Für den “Falter” habe ich einen Debatten-Beitrag verfasst. Hintergrund ist der Leitartikel des Falter-Chefredakteurs Armin Thurnherr “Warum ich mich weigere, das Internet als Medium wirklich ernst zu nehmen”. Jetzt hat der Falter hierzu eine Debatte gestartet und auch mich um einen 2000-Zeichen-Artikel gefragt.
Jenseits des Papiers
Selbstverständlich provokativ formulierte Armin Thurnherr die Titelzeile „Warum ich mich weigere, das Internet als Medium ernst zu nehmen.“ Ich vermute, der geschätzte Kollege meinte mit dieser Formulierung nicht die Kabel und Server, die das Internet ausmachen, sondern Online-Medien – Blogs, Webseiten, oder Dienste wie Twitter.

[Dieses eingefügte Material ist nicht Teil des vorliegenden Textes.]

(* ===== verification/ClientProps.v ===== *)
(** * Properties of the clients

    Against any server, a handshake ends without undefined behaviour, that of
    the UDP client while the allocator does not fail, returns 0 only after a
    well-formed conversation, and a failed connect leaves no
    descriptor open.  The proofs are against the interface of the client
    class: what its two virtual methods promise. *)

From S2P Require Import Prelude Buffer IO Addr Socks5 Client.

(** ** Bytes of an address *)

Lemma le16_of_bytes b0 b1 : byte_ok b0 → byte_ok b1 →
  ∃ p, [b0; b1] = le16 p ∧ 0 ≤ p < 65536.
Proof.
  intros H0 H1. exists (256 * b1 + b0). unfold le16. rewrite u8_lo, u8_hi by done.
  split; [done | unfold byte_ok in *; lia].
Qed.

Lemma wire_of_v4 bs : bytes_ok bs → length bs = 6%nat →
  ∃ a, HEV_SOCKS5_ADDR_TYPE_IPV4 :: bs = wire a ∧ address_ok a.
Proof.
  intros Hb Hl. do 6 (destruct bs as [|? bs]; [done |]). destruct bs; [|done].
  repeat match goal with H : bytes_ok (_ :: _) |- _ => apply Forall_cons in H as [? H] end.
  destruct (le16_of_bytes z3 z4) as (p & E & Hp); [done.. |].
  exists (A4 [z; z0; z1; z2] p). cbn [wire app]. rewrite <-E. split; [done |].
  split; [done |]. split; [|lia]. by rewrite !Forall_cons, Forall_nil.
Qed.

Lemma wire_of_v6 bs : bytes_ok bs → length bs = 18%nat →
  ∃ a, HEV_SOCKS5_ADDR_TYPE_IPV6 :: bs = wire a ∧ address_ok a.
Proof.
  intros Hb Hl. destruct (block_split bs 16) as (ip & tl & -> & Hip); [lia |].
  rewrite length_app in Hl. destruct tl as [|b0 [|b1 [|? ?]]]; cbn in Hl; try lia.
  apply Forall_app in Hb as [Hb1 Hb2].
  repeat match goal with H : Forall _ (_ :: _) |- _ => apply Forall_cons in H as [? H] end.
  destruct (le16_of_bytes b0 b1) as (p & E & Hp); [done.. |].
  exists (A6 ip p). cbn [wire]. rewrite <-E. done.
Qed.

(** A receive that returned [n > 0] stored [n] bytes. *)
Lemma valid_recv fd n x : valid (Recv fd n) x → 0 < n → ret x = n →
  Z.of_nat (length (data x)) = n ∧ bytes_ok (data x).
Proof. intros (Hb & [[H1 H2] | [H1 H2]]) Hn Hr; [split; [lia | done] | lia]. Qed.

(** A two byte message. *)
Lemma recv2 fd x : valid (Recv fd 2) x → ret x = 2 →
  ∃ b0 b1, data x = [b0; b1] ∧ byte_ok b0 ∧ byte_ok b1.
Proof.
  intros Hv Hr. destruct (valid_recv _ _ _ Hv) as [Hl Hb]; [lia | done |].
  destruct (data x) as [|b0 [|b1 [|? ?]]]; cbn in Hl; try lia.
  repeat match goal with H : bytes_ok (_ :: _) |- _ => apply Forall_cons in H as [? H] end. eauto.
Qed.

(** ** The steps of the handshake *)

(** What a client keeps through a handshake. *)
Definition kept {C} `{!Socks5Client C} (c c' : C) : Prop :=
  sk_fd (base c') = sk_fd (base c) ∧ sk_type (base c') = sk_type (base c) ∧
  auth_user (client c') = auth_user (client c) ∧ auth_pass (client c') = auth_pass (client c).

Section Steps.
(** [U] says where a run may go wrong: a trace of which an end satisfies it
    satisfies it. *)
Context (U : list (ev * resp) → Prop) (HU : ∀ t1 t2, U t2 → U (t1 ++ t2)).
Context (g : misc) (frame : list Z) (Hframe : length frame = SIZEOF_ADDR).
Context {C : Type} `{!Socks5Client C}.
Implicit Types c : C.

Abbreviation fd_of c := (sk_fd (base c)).

#[global] Instance kept_refl : Reflexive (@kept C _).
Proof. done. Qed.
#[global] Instance kept_trans : Transitive (@kept C _).
Proof. intros c1 c2 c3 (? & ? & ? & ?) (? & ? & ? & ?). split_and!; congruence. Qed.

(** The credentials of a client, and what it sends for them. *)
Definition creds_of c : option (list Z * list Z) :=
  match auth_user (client c), auth_pass (client c) with
  | Some u, Some p => Some (u, p)
  | _, _ => None
  end.

Definition methods_bytes c : list Z :=
  [5; 1; match creds_of c with None => 0 | Some _ => 2 end].

Definition creds_bytes c : list Z :=
  match creds_of c with
  | None => []
  | Some (u, p) =>
      let n := u8 (Z.of_nat (length u)) in
      let k := u8 (Z.of_nat (length p)) in
      1 :: n :: take (Z.to_nat n) u ++ k :: take (Z.to_nat k) p
  end.

Definition request_bytes c (a : address) : list Z := 5 :: default 0 (request_cmd (sk_type (base c))) :: 0 :: wire a.

Lemma kept_bytes c c' a : kept c c' →
  methods_bytes c' = methods_bytes c ∧ creds_bytes c' = creds_bytes c ∧ request_bytes c' a = request_bytes c a.
Proof.
  intros (_ & Ht & Hu & Hp). unfold methods_bytes, creds_bytes, request_bytes, creds_of. by rewrite Ht, Hu, Hp.
Qed.

(** A step sent [s] and received [r] if it returned 0 or more. *)
Definition step_ok c (s r : list Z) (res : Z) c' (tr : list (ev * resp)) : Prop :=
  kept c c' ∧ (0 ≤ res → sent (fd_of c) tr = s ∧ rcvd (fd_of c) tr = r).

Lemma write_auth_methods_spec c :
  wp False (hev_socks5_client_write_auth_methods c) (λ r tr,
    r.2 = c ∧ r.1 ≤ 0 ∧ step_ok c (methods_bytes c) [] r.1 r.2 tr).
Proof.
  unfold hev_socks5_client_write_auth_methods, client_creds, get_base. rewrite !pgets_bind.
  apply wp_call. intros x _. case_decide; cbn; (split; [done |]); (split; [lia |]); split; try done; intros; try lia.
  unfold sent, rcvd. cbn. rewrite decide_True by done. rewrite app_nil_r.
  unfold methods_bytes, creds_of. by destruct (auth_user (client c)), (auth_pass (client c)).
Qed.

Lemma write_auth_creds_spec c :
  wp False (hev_socks5_client_write_auth_creds c) (λ r tr,
    r.2 = c ∧ r.1 ≤ 0 ∧ step_ok c (creds_bytes c) [] r.1 r.2 tr).
Proof.
  unfold hev_socks5_client_write_auth_creds, client_creds, get_base. rewrite pgets_bind.
  change (match auth_user (client c), auth_pass (client c) with Some u, Some p => Some (u, p) | _, _ => None end)
    with (creds_of c).
  destruct (creds_of c) as [[u p]|] eqn:Hc.
  - cbv zeta. pose proof (u8_range (Z.of_nat (length u))). pose proof (u8_le (length u)).
    pose proof (u8_range (Z.of_nat (length p))). pose proof (u8_le (length p)). unfold byte_ok in *.
    eapply wp_lift; [apply mem_read_prefix; lia |]. eapply wp_lift; [apply mem_read_prefix; lia |].
    rewrite pgets_bind. apply wp_call. intros x _.
    case_decide; cbn; (split; [done |]); (split; [lia |]); split; try done; intros; try lia.
    unfold sent, rcvd, creds_bytes. rewrite Hc. cbn. rewrite decide_True by done. by rewrite app_nil_r.
  - cbn. split; [done |]. split; [done |]. split; [done |]. intros _. unfold creds_bytes. by rewrite Hc.
Qed.

Lemma read_auth_method_spec c :
  wp False (hev_socks5_client_read_auth_method c) (λ r tr, r.2 = c ∧ step_ok c [] [5; r.1] r.1 r.2 tr).
Proof.
  unfold hev_socks5_client_read_auth_method, get_base. rewrite pgets_bind.
  apply wp_call. intros x Hx. case_decide as Hr; [cbn; split; [done |]; split; [done | lia] |].
  destruct (recv2 _ _ Hx) as (b0 & b1 & E & H0 & H1); [lia |]. rewrite E.
  eapply wp_lift; [reflexivity |]. case_decide as Hv; cbn; (split; [done |]); (split; [done |]); [lia |].
  intros _. unfold sent, rcvd. cbn. rewrite decide_True by done. rewrite E. cbn.
  split; [done |]. f_equal. unfold HEV_SOCKS5_VERSION_5 in Hv. lia.
Qed.

Lemma read_auth_creds_spec c :
  wp False (hev_socks5_client_read_auth_creds c) (λ r tr, r.2 = c ∧ r.1 ≤ 0 ∧ step_ok c [] [1; 0] r.1 r.2 tr).
Proof.
  unfold hev_socks5_client_read_auth_creds, get_base. rewrite pgets_bind.
  apply wp_call. intros x Hx. case_decide as Hr; [cbn; split; [done |]; split; [lia |]; split; [done | lia] |].
  destruct (recv2 _ _ Hx) as (b0 & b1 & E & H0 & H1); [lia |]. rewrite E.
  eapply wp_lift; [reflexivity |]. case_decide as Hv; [cbn; split; [done |]; split; [lia |]; split; [done | lia] |].
  eapply wp_lift; [reflexivity |]. case_decide as Hp; cbn; (split; [done |]); (split; [lia |]); (split; [done |]); [lia |].
  intros _. unfold sent, rcvd. cbn. rewrite decide_True by done. rewrite E. cbn.
  unfold HEV_SOCKS5_AUTH_VERSION_1, HEV_SOCKS5_RES_REP_SUCC in *.
  split; [done |]. repeat f_equal; lia.
Qed.

(** ** The handshake against the virtual methods *)

Context (a : address) (Ha : address_ok a).
(** [get_upstream_addr] yields the address, once, or no address in a run that
    may go wrong; [set_upstream_addr] accepts any well-formed address. *)
Context (ready : C → Prop).
Context (ready_kept : ∀ t c, ready c → ready (set_base (hev_socks5_set_timeout t (base c)) c)).

Definition upstream_post c (o : option (list Z)) c' (tr : list (ev * resp)) : Prop :=
  match o with Some blk => ∃ rest, blk = wire a ++ rest | None => U tr end ∧ kept c c' ∧
  sent (fd_of c) tr = [] ∧ rcvd (fd_of c) tr = [].

Context (get_upstream_spec : ∀ c, ready c →
  wpu U (get_upstream_addr c) (λ r tr, upstream_post c r.1 r.2 tr)).
Context (set_upstream_spec : ∀ c b blk, address_ok b → (∃ rest, blk = wire b ++ rest) → length blk = SIZEOF_ADDR →
  wp False (set_upstream_addr blk c) (λ r tr, kept c r.2 ∧
    sent (fd_of c) tr = [] ∧ rcvd (fd_of c) tr = [])).

Lemma write_request_spec c : ready c →
  wpu U (hev_socks5_client_write_request c) (λ r tr, r.1 ≤ 0 ∧ step_ok c (request_bytes c a) [] r.1 r.2 tr).
Proof.
  intros Hc. unfold hev_socks5_client_write_request, get_base. rewrite pgets_bind. unfold request_bytes.
  destruct (request_cmd _) as [cmd|]; [|cbn; split; [lia |]; split; [done | lia]].
  eapply wpu_then; [by apply get_upstream_spec |].
  intros o c1 t1 (Ho & Hk & Hs & Hr). cbn [fst snd] in *. destruct o as [blk|].
  2: { unfold mbind, P_bind, plift. cbn. by rewrite app_nil_r. }
  destruct Ho as [rest ->]. apply wpu_of_wp.
  eapply wp_lift; [reflexivity |]. eapply wp_lift; [by apply addr_len_wire |].
  rewrite decide_False by lia.
  eapply wp_lift; [apply (mem_read_at [] (wire a) rest); reflexivity |].
  rewrite pgets_bind. apply wp_call. intros x _.
  assert (fd_of c1 = fd_of c) as Hfd by apply Hk.
  case_decide; cbn; [split; [lia |]; split; [done | lia] |].
  intros y _. cbn. split; [lia |]. split; [done |]. intros _.
  rewrite sent_app, rcvd_app, Hs, Hr. unfold sent, rcvd. cbn. rewrite decide_True by done.
  by rewrite app_nil_r.
Qed.

(** The replies a client accepts. *)
Definition good_response (r : list Z) : Prop :=
  ∃ rsv b, r = 5 :: 0 :: rsv :: wire b ∧ address_ok b ∧ ∀ n p, b ≠ AName n p.

Lemma frame_write b : (∃ bs t, b = t :: bs ∧ (length bs < 260)%nat) →
  ∃ rest, mem_write frame 0 b = Some (b ++ rest) ∧ length (b ++ rest) = SIZEOF_ADDR.
Proof.
  intros (bs & t & -> & Hl).
  unfold SIZEOF_ADDR in Hframe.
  destruct (block_split frame (length (t :: bs))) as (x & y & E & Hx); [cbn; lia |].
  exists y. rewrite E. pose proof (mem_write_at [] x (t :: bs) y 0 eq_refl Hx) as Hw.
  split; [exact Hw |].
  rewrite length_app, <-Hx, <-length_app, <-E. done.
Qed.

In der Netzwelt sind so einige zuhause, die meinen, dass die Informationsproduktion dort schon heute den klassischen Journalismus ersetzen kann. Das ist nicht richtig, da hat Armin Thurnherr recht. Zu gutem Journalismus gehört nicht nur das Verfassen flotter Texte, sondern auch eine umfassende, aufwändige und meist sehr teure Recherche, die sich nicht in der Benutzung der Suchmaschine Google erschöpft.
Gleichwohl ist zweierlei zu konstatieren. Erstens: Journalismus wird sich verändern müssen, wenn er im Post-Papier-Zeitalter noch wettbewerbsfähig sein will. Zweitens: Das Netz birgt großen Reichtum, der täglich weiter wächst. Eine Debatte jenseits der Beschränkung auf das so genannte „Geistige Eigentum“ muss ernsthaft geführt werden.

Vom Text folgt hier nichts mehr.